Segregação das classes sociais no Brasil (Adaptado da FUVEST 2015)
Enviada em 01/07/2024
Ao analisar a base cronológica pode-se perceber que a segregação social existe desde o início da história do Brasil. A divisão da sociedade, atualmente, consiste basicamente na cor da pele,onde negros são associados a pobreza e no status social que o cidadão possui, consequência disso existe o aumento do desrespeito e autoritarismo por parte das classes altas
Ainda é válido pontuar,à medida que a desigualdade corrói espaços ocupados,majoritariamente pela população de baixa renda,o isolacionismo dos mais ricos em ambientes exclusivos ascende.Como consequência,essa realidade propicia o desenvolvimento de discrepâncias entre os espaços urbanos.Tal fenômeno da ‘‘camarotização’’,ou seja,a segmentação física entre classes sociais,é encontrada no ensino brasileiro.As escolas as quais têm boa qualidade de ensino - geralmente as privadas - ficam predominantes àqueles que possuem condições para pagá-las.Em contrapartida,as escolas públicas por não terem tal vantagem,não possuem muitos alunos ricos.
De início,é importante ressaltar que segundo Karl Marx,a sociedade é condicionada pelo seu modo de produção.Desse modo,no capitalismo,as relações são postas entre a classe dominante e a dominada.Tal perspectiva,no entanto,revela uma crescente noção de diferenciação em detrimento da premissa de igualdade,essa vital à democracia.Nesse sentido,irrompe a desigualdade socioeconômica,a qual é um problema crônico ao Brasil.

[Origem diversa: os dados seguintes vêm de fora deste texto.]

(** * EAdash: the HR attrition dashboard ([app.py])

    A shallow embedding of the dataframe pipeline of [app.py]: the loader
    [load_data], the sidebar filter that builds [filtered_df], the empty-view
    guard, and the group-by transforms whose results are handed to the charts.

    Conventions.
    - A pandas [DataFrame] is a list of typed rows plus the one column the
      script adds to the view later on ([YearsAtCompany_Binned]).  Cells are
      total and typed as the data contract of the dashboard has them: text
      columns hold [string]s, numeric columns hold integers ([Z]).  Missing
      cells of the CSV and pandas' type inference are outside the model.
    - A pandas [Series] is a [list] of cells, in row order; boolean masks are
      [list bool].
    - A float64 result (a mean, a rate) is read at two levels.  [float :=
      option Q] holds the exact value of the quotient the code evaluates, in
      lowest terms, or NaN; statements on which group a line stands for, on
      bounds and on order are made there.  [Binary64] evaluates the same
      quotients in IEEE binary64 with the kernel's floats, rounding after
      the division and again after the product with 100, as pandas and
      Python do; an equation between rates that depends on the rounding is
      settled there.
    - Streamlit calls are events of a log; [st.stop()] ends the run, an
      exception that nothing catches ends it as well. *)

From Stdlib Require Import ZArith QArith Qreduction List String Ascii Bool.
From Stdlib Require Import Lia Lqa Permutation Sorted.
From Stdlib Require Floats Uint63.
Import ListNotations.

Local Open Scope string_scope.
Local Open Scope list_scope.
Local Open Scope Z_scope.

(** ** Cells, rows and frames *)

(** One line of [EA.csv] as [pd.read_csv] returns it. *)
Record Employee : Type := mkEmployee {
  Attrition : string;
  Department : string;
  JobRole : string;
  EducationField : string;
  Gender : string;
  MaritalStatus : string;
  BusinessTravel : string;
  OverTime : string;
  Education : Z;
  JobLevel : Z;
  EnvironmentSatisfaction : Z;
  JobSatisfaction : Z;
  RelationshipSatisfaction : Z;
  WorkLifeBalance : Z;
  PerformanceRating : Z;
  JobInvolvement : Z;
  Age : Z;
  MonthlyIncome : Z;
  YearsAtCompany : Z;
  YearsInCurrentRole : Z;
  NumCompaniesWorked : Z;
  YearsSinceLastPromotion : Z
}.

(** A row of the loaded frame: the CSV line and the column [load_data]
    derives from it. *)
Record Row : Type := mkRow {
  emp :> Employee;
  Attrition_Binary : Z
}.

(** [df] and [filtered_df].  [YearsAtCompany_Binned] is [None] until the
    script assigns that column; afterwards it holds one categorical cell per
    row, [None] standing for NaN. *)
Record DataFrame : Type := mkFrame {
  rows : list Row;
  YearsAtCompany_Binned : option (list (option string))
}.

(** A cell read through a column label: text or integer. *)
Inductive value : Type :=
| VStr (s : string)
| VInt (z : Z).

(** The column labels of the loaded frame. *)
Module Col.
Inductive t : Type :=
| Attrition | Department | JobRole | EducationField | Gender | MaritalStatus
| BusinessTravel | OverTime
| Education | JobLevel | EnvironmentSatisfaction | JobSatisfaction
| RelationshipSatisfaction | WorkLifeBalance | PerformanceRating
| JobInvolvement
| Age | MonthlyIncome | YearsAtCompany | YearsInCurrentRole
| NumCompaniesWorked | YearsSinceLastPromotion
| Attrition_Binary.
End Col.

Definition column_name (c : Col.t) : string :=
  match c with
  | Col.Attrition => "Attrition"
  | Col.Department => "Department"
  | Col.JobRole => "JobRole"
  | Col.EducationField => "EducationField"
  | Col.Gender => "Gender"
  | Col.MaritalStatus => "MaritalStatus"
  | Col.BusinessTravel => "BusinessTravel"
  | Col.OverTime => "OverTime"
  | Col.Education => "Education"
  | Col.JobLevel => "JobLevel"
  | Col.EnvironmentSatisfaction => "EnvironmentSatisfaction"
  | Col.JobSatisfaction => "JobSatisfaction"
  | Col.RelationshipSatisfaction => "RelationshipSatisfaction"
  | Col.WorkLifeBalance => "WorkLifeBalance"
  | Col.PerformanceRating => "PerformanceRating"
  | Col.JobInvolvement => "JobInvolvement"
  | Col.Age => "Age"
  | Col.MonthlyIncome => "MonthlyIncome"
  | Col.YearsAtCompany => "YearsAtCompany"
  | Col.YearsInCurrentRole => "YearsInCurrentRole"
  | Col.NumCompaniesWorked => "NumCompaniesWorked"
  | Col.YearsSinceLastPromotion => "YearsSinceLastPromotion"
  | Col.Attrition_Binary => "Attrition_Binary"
  end.
(** * Email ingestion and unsubscribe pipeline: a shallow embedding

    The development follows the TypeScript sources of the repository:
    - [lib/unsubscribe-detector] : [extractUnsubscribeInfo], [extractFromHeader],
      [extractFromBody];
    - [lib/openai]               : [classifyEmail];
    - [lib/gmail]                : [getEmailBody], [parseEmailMessage];
    - [lib/encryption]           : [encrypt], [decrypt];
    - [lib/unsubscribe-executor] : [executeHeaderUnsubscribe],
      [executeSimpleUnsubscribe], [unsubscribeEmail];
    - [app/api/cron/sync-emails] : the per-account ingestion loop of [POST].

    JavaScript strings are sequences of UTF-16 code units; exceptions are
    explicit results; the outside world (HTTP, browser, model service,
    database, HTML parser, crypto primitives) is an explicit argument. *)

From Stdlib Require Import List NArith ZArith QArith Bool String Ascii Lia Arith.
From Stdlib.Strings Require Import Byte.
From Stdlib Require Import DecimalString SpecFloat.
Import ListNotations.

Set Implicit Arguments.

Close Scope Q_scope.
Open Scope nat_scope.
Open Scope list_scope.

(** ** JavaScript strings *)

Module JS.

(** A string is the list of its UTF-16 code units. *)
Definition jsstring := list N.

Definition lit (s : string) : jsstring :=
  map N_of_ascii (list_ascii_of_string s).

Fixpoint str_eqb (a b : jsstring) : bool :=
  match a, b with
  | [], [] => true
  | x :: a', y :: b' => N.eqb x y && str_eqb a' b'
  | _, _ => false
  end.

(** [s.startsWith(p)] *)
Fixpoint startsWith (p s : jsstring) : bool :=
  match p, s with
  | [], _ => true
  | _ :: _, [] => false
  | x :: p', y :: s' => N.eqb x y && startsWith p' s'
  end.

(** [s.includes(p)] *)
Fixpoint includes (p s : jsstring) : bool :=
  startsWith p s ||
  match s with
  | [] => false
  | _ :: s' => includes p s'
  end.

(** [s.substring(0, n)] for a non-negative integer [n]: the first [n] code
    units (the whole string when it is shorter). *)
Definition substring0 (n : nat) (s : jsstring) : jsstring := firstn n s.

(** [s.slice(1, -1)] *)
Definition slice_1_m1 (s : jsstring) : jsstring :=
  match s with
  | [] => []
  | _ :: t => removelast t
  end.

(** WhiteSpace and LineTerminator code units of ECMAScript, the set removed by
    [trim] and matched by the class [\s]. *)
Definition is_space (c : N) : bool :=
  (((9 <=? c) && (c <=? 13)) || (c =? 32) || (c =? 160) || (c =? 5760)
  || ((8192 <=? c) && (c <=? 8202)) || (c =? 8232) || (c =? 8233)
  || (c =? 8239) || (c =? 8287) || (c =? 12288) || (c =? 65279))%N.

(** LineTerminator code units, the ones [.] does not match. *)
Definition is_line_terminator (c : N) : bool :=
  ((c =? 10) || (c =? 13) || (c =? 8232) || (c =? 8233))%N.

Fixpoint trimStart (s : jsstring) : jsstring :=
  match s with
  | c :: t => if is_space c then trimStart t else s
  | [] => []
  end.
(** Whether the routing tree reaches the pattern on [path]: segment by
    segment, and at the end either the path is used up or, under a
    pattern that ends in a slash, something of it is left. *)
Fixpoint pattern_matches (segs : list string) (mlt : bool) (path : string) : bool :=
  match segs with
  | [] => if mlt then negb (path =? "") else path =? ""
  | s :: segs' =>
      if path =? "" then false
      else let '(seg, rest) := firstSegment path in
           (seg =? s) && pattern_matches segs' mlt rest
  end.

(** The tree tries a literal segment before the subtree pattern above
    it: of the patterns that match, the one with the most segments
    wins. *)
Fixpoint mux_match (mux : ServeMux) (path : string) : option (pattern * Handler) :=
  match mux with
  | [] => None
  | (pat, h) :: rest =>
      let best := mux_match rest path in
      if pattern_matches (segments pat) (multi pat) path then
        match best with
        | Some (pat', h') =>
            if (List.length (segments pat) <? List.length (segments pat'))%nat
            then Some (pat', h') else Some (pat, h)
        | None => Some (pat, h)
        end
      else best
  end.

(** [exactMatch]: a subtree pattern matches exactly only the path that
    is its own text. *)
Definition exactMatch (n : option (pattern * Handler)) (path : string) : bool :=
  match n with
  | None => false
  | Some (pat, _) =>
      if negb (multi pat) then true
      else if negb (path =? "") && negb (ends_in_slash path) then false
      else (S (List.length (segments pat)) =? count_slash path)%nat
  end.

(** [matchOrRedirect]: the match, or the URL to redirect to when the
    path with a slash added is the text of a subtree pattern. *)
Definition matchOrRedirect (mux : ServeMux) (path : string) (u : url_URL)
  : option (pattern * Handler) * option url_URL :=
  let n := mux_match mux path in
  if negb (exactMatch n path) && negb (ends_in_slash path) then
    if exactMatch (mux_match mux (path ++ "/")) (path ++ "/")
    then (None, Some (mkURL (cleanPath (Path u) ++ "/") false (RawQuery u)))
    else (n, None)
  else (n, None).

Definition http_NotFound (r : Request) : M unit :=
  http_Error "404 page not found" http_StatusNotFound.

Com as revoluções industriais houve um aumento do êxodo rural, entretanto, as cidades não estavam preparadas para receber tal índice populacional, dando início as periferias. Dessa forma, a segregação social ficou notória.
Portanto, uma reforma na estrutura da sociedade é de suma importância, sendo campanhas políticas uma maneira de começar. Pode-se dar início nas escolas, com atividades lúdicas envolvendo as diferentes classes sociais. Ademais, a divulgação nas mídias digitais de vídeos conscientizadores gravados por entidades públicas. Além disso, o governo pode ajudar no desenvolvimento das classes periféricas, auxiliando com cursos(culinária, artesanato, manicure) para que elas possam progredir socialmente.